Are you going to get it/have you gotten it? Does it do anything? Is Celeste looking through it or something? 

Just wondering if I should get it or not.


----------



## The Pennifer (Feb 28, 2018)

Livvy said:


> Are you going to get it/have you gotten it? Does it do anything? Is Celeste looking through it or something?
> 
> Just wondering if I should get it or not.



I got her and the telescope because I regretted not getting Tom Nook or K.K. Slider
She will greet you by name and all she really does is peer thoughtfully through the telescope and nod her head wisely over what she observes ... you don?t really get much interaction at all ... she pretty cool looking and so is the telescope though


----------



## AndroGhostX (Feb 28, 2018)

I plan on getting her but I need 140 tickets to save up and with like the 2 months it gives us to buy her, I'm sure I'll be able to get enough tickets by then to get her! Especially with the Leif event giving us leaf tickets, it'll help. I would have had enough tickets but I bought the christmas tree scenery with some of the tickets I had.
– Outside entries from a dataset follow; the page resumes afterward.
Lemma earliest_failure rank errs : forall i r e,
  earliest rank i errs = Some (r, e) ->
  exists k, errs !! k = Some (Some e) /\ r = rank (i + k)%nat /\
    forall j e', errs !! j = Some (Some e') -> (rank (i + k) <= rank (i + j))%nat.
Proof.
  induction errs as [|o rest IH]; intros i r e; simpl; [done|].
  destruct o as [e0|].
  - destruct (earliest rank (S i) rest) as [[r1 e1]|] eqn:Hlater.
    + destruct (IH _ _ _ Hlater) as (k & Hk & -> & Hmin).
      destruct (Nat.ltb_spec (rank (S i + k)%nat) (rank i)) as [Hlt|Hge]; intros [= <- <-].
      * exists (S k). split; [done|]. split; [f_equal; lia|].
        intros [|j] e' Hj; simpl in Hj.
        -- replace (i + 0)%nat with i by lia.
           replace (i + S k)%nat with (S i + k)%nat by lia. lia.
        -- replace (i + S k)%nat with (S i + k)%nat by lia.
           replace (i + S j)%nat with (S i + j)%nat by lia. eauto.
      * exists 0%nat. split; [done|]. split; [f_equal; lia|].
        intros [|j] e' Hj; simpl in Hj; [done|].
        specialize (Hmin j e' Hj).
        replace (i + 0)%nat with i by lia.
        replace (i + S j)%nat with (S i + j)%nat by lia. lia.
    + intros [= <- <-]. exists 0%nat. split; [done|]. split; [f_equal; lia|].
      intros [|j] e' Hj; simpl in Hj; [done|]. exfalso.
      clear -Hlater Hj. revert i j Hlater Hj.
      induction rest as [|o rest IH]; intros i j; [by destruct j|]. simpl.
      destruct o as [e1|].
      * destruct (earliest rank (S (S i)) rest) as [[r2 e2]|]; [|done].
        by destruct (r2 <? rank (S i))%nat.
      * destruct j as [|j]; simpl; [done|]. eauto.
  - intros Hlater. destruct (IH _ _ _ Hlater) as (k & Hk & -> & Hmin).
    exists (S k). split; [done|]. split; [f_equal; lia|].
    intros [|j] e' Hj; simpl in Hj; [done|].
    replace (i + S k)%nat with (S i + k)%nat by lia.
    replace (i + S j)%nat with (S i + j)%nat by lia. eauto.
Qed.
(** * A block device served over TCP and the flat filesystem on top of it

    Shallow embedding of [disk_server_v2.c] (the simulated disk) and of
    [fs_server.c] (the FAT filesystem service that talks to the disk),
    followed by the properties of the two services.

    Conventions of the embedding.
    - Bytes are [Byte.byte]; buffers and the memory-mapped image are
      [list byte].
    - [uint32_t] values are [Z] with the reduction modulo [2^32] written
      where the C code computes; [size_t] likewise modulo [2^64].
    - A socket is a pair of byte lists: what is still to be read and what
      was sent.  Sends and receives on a live connection succeed.
    - An access outside an array, a division by zero, a loop that does not
      end within the fuel, and a disk connection whose framing was lost,
      are [Fault]s: the model says nothing about what follows them. *)

From Stdlib Require Import ZArith Lia ZifyBool.
From Stdlib.Strings Require Import Byte.
From stdpp Require Import base option list.

Open Scope Z_scope.

(** ** Outcomes *)

Inductive fault := OutOfBounds | DivByZero | Desync | OutOfFuel.

Inductive res (A : Type) :=
| Ret (a : A)
| Fault (f : fault).
Arguments Ret {A} a.
Arguments Fault {A} f.

#[global] Instance res_ret : MRet res := fun _ a => Ret a.
#[global] Instance res_bind : MBind res := fun _ _ k m =>
  match m with
  | Ret a => k a
  | Fault f => Fault f
  end.
(** * SpaceShooter: the simulation core of [src/Workshop/SpaceShooter.tsx]

    A shallow embedding of the game state, the entity factories, the
    collision test, [resetGame] and the state updater of [updateGame],
    followed by the properties of the simulation step.  The input handlers
    and the drawing helpers are embedded as well; the calls to
    [e.preventDefault()] act on the host's event and are left out, except
    for the conditional one of [handleKeyDown].

    Modelling conventions.
    - A JavaScript [number] that carries a coordinate, a size or a speed is an
      exact rational ([Q]); rounding, NaN and infinities of IEEE doubles are
      outside the model.  Values that the source only ever builds as integers
      are integers ([Z]): [Date.now()] and the two timestamps, [Enemy.type]
      (always [Math.floor (..)]), [Explosion.frame] (0, then [++]) and the
      score (0, then [+ (type + 1) * 10]).
    - [Math.sqrt] is an operation of the host; it is a parameter of the
      development (class [MathLib]).
    - [Date.now()], [keysRef.current], [touchRef.current] and the results of
      the successive [Math.random()] calls of one tick are the inputs of that
      tick ([TickInput]).
    - The component instance is the record [World]: its props, the
      [gameState] cell and the [score] cell.  The updater mutates the objects
      of the previous state in place and returns a shallow copy; every object
      lives in exactly one array, so one invocation is modelled as a function
      from the previous world to the next one. *)

From Stdlib Require Import ZArith QArith Qminmax Qround Qabs List String Bool
  Lia Lqa.
Import ListNotations.
Open Scope Q_scope.

(** ** Numbers *)

Definition Qlt_bool (a b : Q) : bool := negb (Qle_bool b a).
Definition Qgt_bool (a b : Q) : bool := Qlt_bool b a.

Class MathLib := { Math_sqrt : Q -> Q }.

(** ** Data model (interfaces, lines 12-53; state cells, lines 88-105) *)

Record GameObject := mkGameObject {
  x : Q;
  y : Q;
  width : Q;
  height : Q;
  speed : Q;
  active : bool
}.

Record Enemy := mkEnemy {
  body :> GameObject;
  type : Z
}.

Definition Bullet := GameObject.
Definition EnemyBullet := GameObject.
Definition Player := GameObject.

Module Explosion.
Record t := mk {
  x : Q;
  y : Q;
  frame : Z;
  active : bool
}.
End Explosion.

Record SpaceShooterProps := mkProps {
  backgroundColor : string;
  playerColor : string;
  bulletColor : string;
  enemyColor : string;
  enemyBulletColor : string;
  explosionColor : string;
  scoreColor : string;
  starColor : string;
  starSize : Q;
  gameSpeed : Q;
  playerSize : Q;
  enemySize : Q
}.

Record GameState := mkGameState {
  player : Player;
  bullets : list Bullet;
  enemyBullets : list EnemyBullet;
  enemies : list Enemy;
  explosions : list Explosion.t;
  lastEnemySpawn : Z;
  lastBulletFire : Z;
  gameOver : bool
}.

Record World := mkWorld {
  props : SpaceShooterProps;
  gameState : GameState;
  score : Z
}.

Record TickInput := mkTickInput {
  now : Z;
  keys : list string;
  touch : option (Q * Q);
  random : nat -> Q
}.

Definition has (ks : list string) (k : string) : bool :=
  existsb (String.eqb k) ks.

Definition CANVAS_WIDTH : Q := 800.
Definition CANVAS_HEIGHT : Q := 600.

(** ** Field updates of a [GameObject] *)

Definition setX (o : GameObject) (v : Q) : GameObject :=
  mkGameObject v (y o) (width o) (height o) (speed o) (active o).
Definition setY (o : GameObject) (v : Q) : GameObject :=
  mkGameObject (x o) v (width o) (height o) (speed o) (active o).
Definition setActive (o : GameObject) (a : bool) : GameObject :=
  mkGameObject (x o) (y o) (width o) (height o) (speed o) a.
Definition setSize (o : GameObject) (w h : Q) : GameObject :=
  mkGameObject (x o) (y o) w h (speed o) (active o).
Definition onBody (f : GameObject -> GameObject) (e : Enemy) : Enemy :=
  mkEnemy (f e) (type e).

(** ** Collision test and factories (lines 228-275) *)

Definition checkCollision (obj1 obj2 : GameObject) : bool :=
  Qlt_bool (x obj1) (x obj2 + width obj2) &&
  Qgt_bool (x obj1 + width obj1) (x obj2) &&
  Qlt_bool (y obj1) (y obj2 + height obj2) &&
  Qgt_bool (y obj1 + height obj1) (y obj2).

(** [r0], [r1], [r2] are the three [Math.random()] results, in call order. *)
Definition spawnEnemy (enemySize : Q) (r0 r1 r2 : Q) : Enemy :=
  mkEnemy
    (mkGameObject (r0 * (CANVAS_WIDTH - enemySize)) (- enemySize)
                  enemySize enemySize (2 + r1 * 3) true)
    (Qfloor (r2 * 2)).

Definition fireBullet (p : Player) : Bullet :=
  mkGameObject (x p + width p / 2 - 2) (y p) 4 12 8 true.

Definition fireEnemyBullet (e : Enemy) : EnemyBullet :=
  mkGameObject (x e + width e / 2 - 2) (y e + height e) 4 8 4 true.

(** The initial value of the [gameState] cell (lines 89-105); [resetGame]
    (lines 277-296) stores the same value and sets the score to 0. *)
Definition initialGameState (playerSize : Q) : GameState :=
  mkGameState (mkGameObject 400 500 playerSize playerSize 5 true)
              [] [] [] [] 0%Z 0%Z false.

Definition initialWorld (p : SpaceShooterProps) : World :=
  mkWorld p (initialGameState (playerSize p)) 0%Z.

Definition resetGame (w : World) : World :=
  mkWorld (props w) (initialGameState (playerSize (props w))) 0%Z.

(** The effect on [playerSize] (lines 468-478): the host re-renders with new
    props and the current player is resized, the rest of the state is kept. *)
Definition resizePlayer (p : SpaceShooterProps) (w : World) : World :=
  let g := gameState w in
  mkWorld p
    (mkGameState (setSize (player g) (playerSize p) (playerSize p))
       (bullets g) (enemyBullets g) (enemies g) (explosions g)
       (lastEnemySpawn g) (lastBulletFire g) (gameOver g))
    (score w).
I was also able to get both K.K. and Tom Nook just buy playing the game and saving up on Leaf Tickets.

I think it is more of a completionist decision to getting her or not. If you want to try and get every item the game offers, then I would get her.


----------



## Garrett (Feb 28, 2018)

Yes, I got her telescope. I had plenty of tickets (just through playing) and I never spend tickets on anything really unless it's for a task. 
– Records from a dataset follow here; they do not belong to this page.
(** * THC - Timed HTTP Client: a shallow embedding of thc.go and metrics.go

    The client is modelled sequentially: a [World] holds the THC value, the
    process-wide expvar registry, the clock, the pending cooldown goroutines
    (as their wake-up deadlines) and the number of calls made to the
    underlying http.Client.  What http.Client.Do does for a request (how long
    it takes, which httptrace hooks it fires and what it returns) is an
    input of [Do]. *)

From Stdlib Require Import ZArith List String Bool Lia.
Import ListNotations.
Open Scope Z_scope.

(** ** Go runtime pieces *)

(** int32 arithmetic as sync/atomic.AddInt32 does it: wrap-around. *)
Definition int32_max : Z := 2 ^ 31 - 1.
Definition wrap32 (z : Z) : Z := (z + 2 ^ 31) mod 2 ^ 32 - 2 ^ 31.
Definition AddInt32 (x delta : Z) : Z := wrap32 (x + delta).

(** time.Time as nanoseconds since the Unix epoch; the zero time.Time is
    January 1st of year 1.  time.Duration is an int64 number of nanoseconds
    and Time.Sub saturates to the int64 range. *)
Definition Time := Z.
Definition Duration := Z.
Definition zero_time : Time := -62135596800 * 1000000000.
Definition minDuration : Duration := - 2 ^ 63.
Definition maxDuration : Duration := 2 ^ 63 - 1.
Definition Sub (t u : Time) : Duration :=
  Z.max minDuration (Z.min maxDuration (t - u)).
Definition Nanoseconds (d : Duration) : Z := d.

Definition Millisecond : Duration := 1000000.
Definition Second : Duration := 1000 * Millisecond.
Definition defaultHealingTime : Duration := 10 * Second.

(** Option monad: [None] is a Go panic (nil dereference, or expvar refusing
    a name that is already published). *)
Definition obind {A B} (m : option A) (k : A -> option B) : option B :=
  match m with Some a => k a | None => None end.
Notation "x <- m ;; k" := (obind m (fun x => k))
  (at level 61, m at next level, right associativity).

(** ratecounter.AvgRateCounter and ratecounter.RateCounter: the samples
    handed to Incr, in order.  The sliding window only affects the reported
    averages and rates, which no statement below reads. *)
Definition AvgRateCounter := list Z.
Definition RateCounter := list Z.
Definition NewCounter : list Z := [].
Definition Incr (rc : list Z) (val : Z) : list Z := rc ++ [val].

(** expvar.Publish: the registry is process-wide; publishing a name twice
    makes expvar call log.Panicln. *)
Definition Publish (name : string) (reg : list string) : option (list string) :=
  if existsb (String.eqb name) reg then None else Some (reg ++ [name]).

(** ** metrics.go *)

Record Metrics := mkMetrics {
  DNSLookup : AvgRateCounter;
  TCPConnection : AvgRateCounter;
  TLSHandshake : AvgRateCounter;
  GetConnection : AvgRateCounter;
  WriteRequest : AvgRateCounter;
  GetResponse : AvgRateCounter;
  OutOfService : RateCounter
}.

(** httptrace.ClientTrace hooks installed by withTracing. *)
Inductive HookEvent :=
| GetConn | DNSStart | DNSDone | ConnectStart | ConnectDone
| TLSHandshakeStart | TLSHandshakeDone | GotConn | WroteRequest
| GotFirstResponseByte.

(** The local variables captured by the closures of withTracing. *)
Record TraceVars := mkTraceVars {
  t0 : Time; dnsStart : Time; tcpStart : Time; tlsStart : Time
}.

Definition trace_init : TraceVars :=
  mkTraceVars zero_time zero_time zero_time zero_time.

(** One hook firing at time [tnow]. *)
Definition hook (tv : TraceVars) (m : Metrics) (tnow : Time) (ev : HookEvent)
  : TraceVars * Metrics :=
  let '(mkTraceVars a d tc tl) := tv in
  let '(mkMetrics dns tcp tls gc wr gr oos) := m in
  match ev with
  | GetConn => (mkTraceVars tnow d tc tl, m)
  | DNSStart => (mkTraceVars a tnow tc tl, m)
  | DNSDone =>
      (tv, mkMetrics (Incr dns (Nanoseconds (Sub tnow d))) tcp tls gc wr gr oos)
  | ConnectStart => (mkTraceVars a d tnow tl, m)
  | ConnectDone =>
      (tv, mkMetrics dns (Incr tcp (Nanoseconds (Sub tnow tc))) tls gc wr gr oos)
  | TLSHandshakeStart => (mkTraceVars a d tc tnow, m)
  | TLSHandshakeDone =>
      (tv, mkMetrics dns tcp (Incr tls (Nanoseconds (Sub tnow tl))) gc wr gr oos)
  | GotConn =>
      (tv, mkMetrics dns tcp tls (Incr gc (Nanoseconds (Sub tnow a))) wr gr oos)
  | WroteRequest =>
      (tv, mkMetrics dns tcp tls gc (Incr wr (Nanoseconds (Sub tnow a))) gr oos)
  | GotFirstResponseByte =>
      (tv, mkMetrics dns tcp tls gc wr (Incr gr (Nanoseconds (Sub tnow a))) oos)
  end.

Fixpoint run_hooks (tv : TraceVars) (m : Metrics) (evs : list (Time * HookEvent))
  : TraceVars * Metrics :=
  match evs with
  | [] => (tv, m)
  | (t, ev) :: rest => let '(tv', m') := hook tv m t ev in run_hooks tv' m' rest
  end.

(** ** thc.go *)

Inductive HttpClient := DefaultClient | CustomClient (id : nat).

Record THC := mkTHC {
  Client : option HttpClient;
  Name : string;
  MaxErrors : Z;
  HealingTime : Duration;
  errorCounter : Z;
  (** the unexported [metrics] field: its seven pointers are only ever
      written together, by PublishExpvar, so they are nil together *)
  metrics : option Metrics
}.

Definition set_Client (c : THC) x :=
  mkTHC x (Name c) (MaxErrors c) (HealingTime c) (errorCounter c) (metrics c).
Definition set_HealingTime (c : THC) x :=
  mkTHC (Client c) (Name c) (MaxErrors c) x (errorCounter c) (metrics c).
Definition set_errorCounter (c : THC) x :=
  mkTHC (Client c) (Name c) (MaxErrors c) (HealingTime c) x (metrics c).
Definition set_metrics (c : THC) x :=
  mkTHC (Client c) (Name c) (MaxErrors c) (HealingTime c) (errorCounter c) x.

Definition new_metrics : Metrics :=
  mkMetrics NewCounter NewCounter NewCounter NewCounter NewCounter NewCounter
    NewCounter.

Definition PublishExpvar (c : THC) (reg : list string) : option (THC * list string) :=
  let n := if String.eqb (Name c) "" then "thc"%string else Name c in
  r1 <- Publish (n ++ "-dns-lookup") reg ;;
  r2 <- Publish (n ++ "-tcp-connection") r1 ;;
  r3 <- Publish (n ++ "-tls-handshake") r2 ;;
  r4 <- Publish (n ++ "-get-connection") r3 ;;
  r5 <- Publish (n ++ "-write-request") r4 ;;
  r6 <- Publish (n ++ "-get-response") r5 ;;
  r7 <- Publish (n ++ "-outofservice") r6 ;;
  Some (set_metrics c (Some new_metrics), r7).

Record Response := mkResponse { StatusCode : Z }.

(** Errors returned by the underlying http.Client, told apart by a code. *)
Definition TransportError := nat.

Inductive error := ErrOutOfService | ErrTransport (e : TransportError).

(** What http.Client.Do returns. *)
Record Outcome := mkOutcome { res : option Response; err : option TransportError }.

(** What http.Client.Do does with one request: how long it takes, which
    hooks fire (offsets from the start of the call), and what it returns. *)
Record ClientCall := mkClientCall {
  dur : Duration;
  hooks : list (Duration * HookEvent);
  outcome : Outcome
}.

Record World := mkWorld {
  thc : THC;
  expvars : list string;
  now : Time;
  (** wake-up times of the goroutines sleeping before resetting the
      error counter *)
  timers : list Time;
  (** number of calls made to the underlying http.Client *)
  calls : nat
}.

Definition set_thc (w : World) c :=
  mkWorld c (expvars w) (now w) (timers w) (calls w).

(** Time passes: every goroutine whose sleep is over runs
    atomic.StoreInt32(&c.errorCounter, 0).  The clock never goes back: a
    negative time.Sleep returns at once. *)
Definition advance (d : Duration) (w : World) : World :=
  let t := now w + Z.max 0 d in
  mkWorld
    (if existsb (fun dl => dl <=? t) (timers w)
     then set_errorCounter (thc w) 0 else thc w)
    (expvars w) t (filter (fun dl => negb (dl <=? t)) (timers w)) (calls w).

(** [err != nil || res.StatusCode >= 500], with Go's short circuit:
    the status is read only when there is no error, and reading it on a
    nil response panics. *)
Definition is_failure (o : Outcome) : option bool :=
  match err o with
  | Some _ => Some true
  | None =>
      match res o with
      | Some r => Some (500 <=? StatusCode r)
      | None => None
      end
  end.

(** [c.MaxErrors > 0 && atomic.LoadInt32(&c.errorCounter) >= c.MaxErrors] *)
Definition breaker_open (c : THC) : bool :=
  (0 <? MaxErrors c) && (MaxErrors c <=? errorCounter c).

(** The "Set defaults." block of Do. *)
Definition set_defaults (c : THC) (reg : list string) : option (THC * list string) :=
  let c := match Client c with
           | None => set_Client c (Some DefaultClient)
           | Some _ => c
           end in
  let c := if HealingTime c =? 0 then set_HealingTime c defaultHealingTime else c in
  match metrics c with
  | None => PublishExpvar c reg (* User forgot to call PublishExpvar() *)
  | Some _ => Some (c, reg)
  end.

(** [req.WithContext(withTracing(...))] then [c.Client.Do(req)]: the hooks
    fire on the metrics of [c], and the call takes [dur call]. *)
Definition client_do (w : World) (c : THC) (reg : list string) (call : ClientCall)
  : option World :=
  match metrics c with
  | None => None
  | Some m =>
      let evs := map (fun '(off, ev) => (now w + off, ev)) (hooks call) in
      let m' := snd (run_hooks trace_init m evs) in
      Some (advance (dur call)
              (mkWorld (set_metrics c (Some m')) reg (now w) (timers w)
                 (S (calls w))))
  end.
I've set her up with the globe rug, asteroid and lunar thingy so it's a home from home.


----------



## joelmm (Feb 28, 2018)

I'm going to get it but not now. I will wait if I need tickets for the current event.


----------



## Gruntilda (Feb 28, 2018)

I am DEFINITELY going to get Celeste!  I have always felt so sorry for her tucked away upstairs all by herself in the other games.  So it will do my heart good to see her out and about, mingling with other campers lol.


----------



## Crash (Feb 28, 2018)

i just got it :’) i’ve been hoarding leaf tickets and it actually paid off this time. although i do feel like the telescope is way overpriced, i love celeste. she doesn’t do much other than look through it, but there’s a bit of dialogue and it’s kinda cool that she appears randomly.


----------



## PaperCat (Feb 28, 2018)

i'd get it if it didn't cost so many tickets.


----------



## Bcat (Feb 28, 2018)

Why is she so expensive???


----------



## J087 (Feb 28, 2018)

Bcat said:


> Why is she so expensive???



Because Nintendo has been throwing free tickets at us for months now.


----------



## xSuperMario64x (Feb 28, 2018)

I stopped playing PC a long time ago, but I would get it just because she does astronomy-related stuff and I really like astronomy


----------



## Bcat (Feb 28, 2018)

J087 said:


> Because Nintendo has been throwing free tickets at us for months now.



They also threw new terrains at us too, which I spent them on


----------



## AndroGhostX (Feb 28, 2018)

Bcat said:


> They also threw new terrains at us too, which I spent them on



Lol me! Good thing I decided to buy 1 instead of almost buying 2!


----------



## amemome (Feb 28, 2018)

she's an expensive but cute character! i love that she's snoozing in the AM


----------



## Kuromi-sama (Feb 28, 2018)

I think she's adorable, and I love astronomy too, so I had to get her.



Spoiler



















When I talked to her, she scolded me and told me not to touch the lens on her telescope.


----------



## Chicha (Feb 28, 2018)

Aww, she looks adorable! I'm really tempted but I also want to save my leaf tickets. Decisions, lol


----------



## Livvy (Feb 28, 2018)

Yeah! I kind of want to save my tickets as well. I will have to think about it. I do quite like her though!


----------



## KaydeeKrunk (Feb 28, 2018)

I got her, with no regrets because she's one of my fave characters, and I told myself that if they did Celeste I would get her! She looks through the telescope and also sleeps a lot (not sure yet if she's going to sleep all day as she did in NL, but that's what I assume.) Both her and telescope are beyond adorable, and fit my antique/wood/red vibe I got going. So for me she was worth it! =D


----------



## TykiButterfree (Feb 28, 2018)

I would consider it if it wasn't so much leaf tickets. I feel like the only npc I would spend leaf tickets on is Resetti.


----------



## Gruntilda (Feb 28, 2018)

I love Resetti too!  I loved the story line that came with getting the Resetti brothers' "office" down the manhole in New Leaf.


----------



## Imbri (Mar 1, 2018)

I got K.K. Slider when I first started, as I like seeing him sitting on his stool in my camp. Passed on Nook.

I had saved up a ton of leaf tickets, so I got Celeste yesterday. She and K.K. take turns on who shows up, which is nice. Also, she's so sweet, and the telescope is pretty, I had to do it.


----------



## Vonny (Mar 1, 2018)

350 is such a ridiculous amount lol but congrats to them because they finally found a way to get us to use all our leaf tickets


----------



## arbra (Mar 1, 2018)

Also, note that the telescope takes up 3 spots (two for the scope, and one for her to spawn), so it is a little strange.


----------



## Merol14 (Mar 1, 2018)

I got it day 1 without any regret, because I'm a completionist lol


----------